I found some. Demigirl, girlflux, autix, neurogender, genderfae…. There were a lot of labels that hit close to my experience, but not quite right. As a libra, I’m particularly fond of librafeminine, but I don’t know that agender is my primary experience. Sometimes I feel agender, but a lot of the time I feel like I have too much gender, in an infuriatingly undefinable flavor.

Ultimately, I decided that I’d found labels close enough to feel like I fit, and varied enough to realize that there’s room for me here even if I can’t find something that perfectly encapsulates my experience. I decided to stick with calling myself a nonbinary woman and just move on from there.

Wardrobe was next, and I quickly proved true to stereotype and embraced the pirate aesthetic of my dreams. Still fairly femme, flirty, dramatic af, and just masc enough to hit the spot. If it can be described as pirate, fae, or dapper, I love it.

Reassessing my relationship with clothing has definitely been my favorite part of this process, and it helped me realize that a lot of what I’ve worn for photoshoots (outside of lingerie and glamour stuff) has been much more me than much of my day to day clothing. Oops.

As soon as my egg broke for good last September I knew that I wanted to start testosterone. It took me months to even make the appointment, but in March 2023 I got the prescription, and in late April I started microdosing T. As I write this, that was a little over a week ago. While most of the effects will take months, I’ve felt more consistently alive, happy, and confident this week than I can recall ever feeling before.

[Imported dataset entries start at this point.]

(** [get_embedding] on a non-blank text returns the API's first vector with the total token usage; an answer without data becomes an [EmbeddingError] (answered 502) whose message carries the [IndexError] text. *)
Theorem get_embedding_response
  (create : EmbeddingsInput -> PyResult CreateEmbeddingResponse) (text : string)
  (response : CreateEmbeddingResponse) :
  is_blank text = false ->
  create (InputOne (truncate text)) = POk response ->
  match data response with
  | [] =>
      exists exc,
        get_embedding create text = PRaise (RApi exc) /\
        handle (RApi exc) =
        {| status_code := 502; resp_error_code := "EMBEDDING_SERVICE_ERROR";
           resp_message := "OpenAI embeddings API error: list index out of range";
           resp_details := [("service", OStr "openai"); ("operation", OStr "single_embedding")] |}
  | d :: _ =>
      get_embedding create text =
      POk {| vector := d; model := model_name; usage_tokens := total_tokens response |}
  end.
Proof.
  intros Hb Hc. unfold get_embedding. rewrite Hb. cbv zeta. rewrite Hc.
  destruct (data response) as [|d ds]; [|reflexivity].
  eexists; split; reflexivity.
Qed.

Lemma get_embedding_response_witness :
  is_blank "hello" = false /\
  get_embedding two_vectors_create "hello" =
    POk {| vector := [fl 1; fl 2]; model := model_name; usage_tokens := 10 |} /\
  exists exc,
    get_embedding empty_create "hello" = PRaise (RApi exc) /\
    status_code (handle (RApi exc)) = 502%Z.
Proof.
  assert (Hb : is_blank "hello" = false) by (vm_compute; reflexivity).
  split; [exact Hb|]. split.
  - exact (get_embedding_response two_vectors_create "hello" two_vectors_response Hb eq_refl).
  - destruct (get_embedding_response empty_create "hello" empty_response Hb eq_refl)
      as (exc & H1 & H2).
    exists exc. split; [exact H1|]. rewrite H2. reflexivity.
Defined.

Lemma endpoint_eq (create : EmbeddingsInput -> PyResult CreateEmbeddingResponse)
  (t r : string) (response : CreateEmbeddingResponse) :
  is_blank t = false -> is_blank r = false ->
  create (InputMany [truncate t; truncate r]) = POk response ->
  endpoint_similarity_score create t r =
  match nth_error (data response) 0, nth_error (data response) 1 with
  | Some et, Some er =>
      match calculate_similarity et er with
      | Ok res => POk (normalized_score res)
      | Err e => PRaise (RApi (of_api_error e))
      end
  | _, _ => PRaise (RBuiltin "IndexError" "list index out of range")
  end.
Proof.
  intros Ht Hr Hc. unfold endpoint_similarity_score. rewrite get_embeddings_batch_eq.
  assert (Hs : sent_texts [t; r] = [truncate t; truncate r])
    by (unfold sent_texts; simpl; rewrite Ht, Hr; reflexivity).
  rewrite Hs, Hc.
  destruct (data response) as [|et [|er ds]]; reflexivity.
Qed.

I’m so excited to see how this turns out, but I’m also terrified. In so many ways, I like how I look. I love my modeling career, even if I’m semi-retired. I will always make art with my body, but I do worry about how this community will accept my particular brand of gender fuckery.

In this entire journey, my concerns about my modeling have been most revealing of my internal fears, assumptions, and biases involved with being nonbinary and what that’s supposed to look like. I’m working to relearn all this, but I feel very vulnerable. And I know that when I come out publicly, as Eleanor, I won’t only experience support.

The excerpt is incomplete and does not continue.